If a line in the entries below includes "unfold", pick it out and copy it.

☆ ☆ ☆ ☆

(** The inputs of a workflow survive their trip through the database: natively they
    are read back as they were, and in the portable format every positional and keyword
    argument is read back as JSON represents it, in order and under its name. *)
Lemma inputs_round_trip i t x n :
  serialize_args i t s = Ok (x, n) →
  ∃ i', deserialize_args x (Some n) s = Ok i' ∧
    (n ≠ ser_name DBOSPortableJSON → i' = i) ∧
    (n = ser_name DBOSPortableJSON →
     Forall2 (λ v w, canonical n v = Ok w) (args i) (args i') ∧
     Forall2 (λ kv kw, kv.1 = kw.1 ∧ canonical n kv.2 = Ok kw.2) (kwargs i) (kwargs i')).
Proof.
  assert (∀ s', ser_name s' ≠ ser_name DBOSPortableJSON → (s' = DBOSDefaultSerializer ∨ s' = s) →
    ser_serialize s' (native_args_val i) = Ok x → n = ser_name s' →
    ∃ i', deserialize_args x (Some n) s = Ok i' ∧ (n ≠ ser_name DBOSPortableJSON → i' = i) ∧
      (n = ser_name DBOSPortableJSON → False)) as Hnative.
  { intros s' Hne Hs' Hx ->. unfold deserialize_args.
    assert (select_serializer (Some (ser_name s')) s = Some s') as ->.
    { eapply (select_serializer_name s (Some (ser_name s'))); [done|]. simpl.
      destruct Hs' as [->| ->]; [done|]. rewrite bool_decide_eq_false_2 by done.
      case_bool_decide as Hd; [by rewrite <- (proj2 honest Hd)|].
      by rewrite bool_decide_eq_false_2 by naive_solver. }
    assert (ser_deserialize s' x = Ok (native_args_val i)) as ->.
    { destruct Hs' as [->| ->]; [by apply pickle_round_trip|by apply reads_back]. }
    rewrite bool_decide_eq_false_2 by naive_solver. exists i. split; [|naive_solver].
    simpl. rewrite str_items_kwargs. by destruct i. }
  unfold serialize_args. case_bool_decide as Hp.
  { unfold named. cbn [ser_serialize DBOSPortableJSON]. rewrite portableify_args.
    destruct (portableify (kwargs_val (kwargs i))) as [jk|] eqn:Hk; [|done].
    destruct (portableify (PList (args i))) as [ja|] eqn:Ha; [|done]. intros [= <- <-].
    destruct (portable_kwargs_back _ _ Hk) as (k' & Hk' & Hkw).
    destruct (portable_args_back _ _ Ha) as (a' & Ha' & Haw).
    exists {| args := a'; kwargs := k' |}. split; [|done].
    unfold deserialize_args. simpl. rewrite json_round_trip. simpl. rewrite Hk', Ha'. simpl.
    by rewrite str_items_kwargs. }
  case_bool_decide as Hd; [|case_bool_decide as Hs; [done|]].
  - unfold named. destruct (ser_serialize _ _) as [y|] eqn:Hy; [|done]. intros [= <- <-].
    destruct (Hnative DBOSDefaultSerializer) as (i' & ? & ? & ?); [done|by left|done|done|].
    exists i'. naive_solver.
  - unfold named. destruct (ser_serialize _ _) as [y|] eqn:Hy; [|done]. intros [= <- <-].
    destruct (Hnative s) as (i' & ? & ? & ?); [congruence|by right|done|done|].
    exists i'. naive_solver.
Qed.

(** An exception that is written in the portable format. *)
Lemma portable_exception_back e serialization x :
  serialize_exception e serialization s = Ok (x, ser_name DBOSPortableJSON) →
  deserialize_exception x (Some (ser_name DBOSPortableJSON)) s =
  Ok (PortableWorkflowError (py_str e) (class_name e) (extract_code e)
        (match e with PortableWorkflowError _ _ _ data => data | _ => JNull end)).
Proof.
  intros Hs. pose proof (serialize_exception_name s e serialization x _ Hs) as Hn. revert Hs.
  unfold serialize_exception. rewrite bool_decide_eq_true_2 by congruence.
  unfold named. destruct (ser_serialize _ _) as [y|] eqn:Hy; [|done]. intros [= <-].
  unfold deserialize_exception. cbn [default select_serializer].
  rewrite !bool_decide_eq_true_2 by done. rewrite (DBOSPortableJSON_canonical _ _ Hy).
  unfold canonical, exception_to_workflow_error_data. rewrite bool_decide_eq_true_2 by done.
  destruct e; simpl; rewrite ?portableify_json_to_py; simpl; rewrite ?py_to_json_back;
    try (destruct code; simpl); rewrite ?portableify_json_to_py; done.
Qed.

☆ ☆ ☆ ☆

ANSWER FOR THIS EXERCISE
  { intros s' Hne Hs' Hx ->. unfold deserialize_args.
  unfold serialize_args. case_bool_decide as Hp.
  { unfold named. cbn [ser_serialize DBOSPortableJSON]. rewrite portableify_args.
    unfold deserialize_args. simpl. rewrite json_round_trip. simpl. rewrite Hk', Ha'. simpl.
  - unfold named. destruct (ser_serialize _ _) as [y|] eqn:Hy; [|done]. intros [= <- <-].
  - unfold named. destruct (ser_serialize _ _) as [y|] eqn:Hy; [|done]. intros [= <- <-].
  unfold serialize_exception. rewrite bool_decide_eq_true_2 by congruence.
  unfold named. destruct (ser_serialize _ _) as [y|] eqn:Hy; [|done]. intros [= <-].
  unfold deserialize_exception. cbn [default select_serializer].
  unfold canonical, exception_to_workflow_error_data. rewrite bool_decide_eq_true_2 by done.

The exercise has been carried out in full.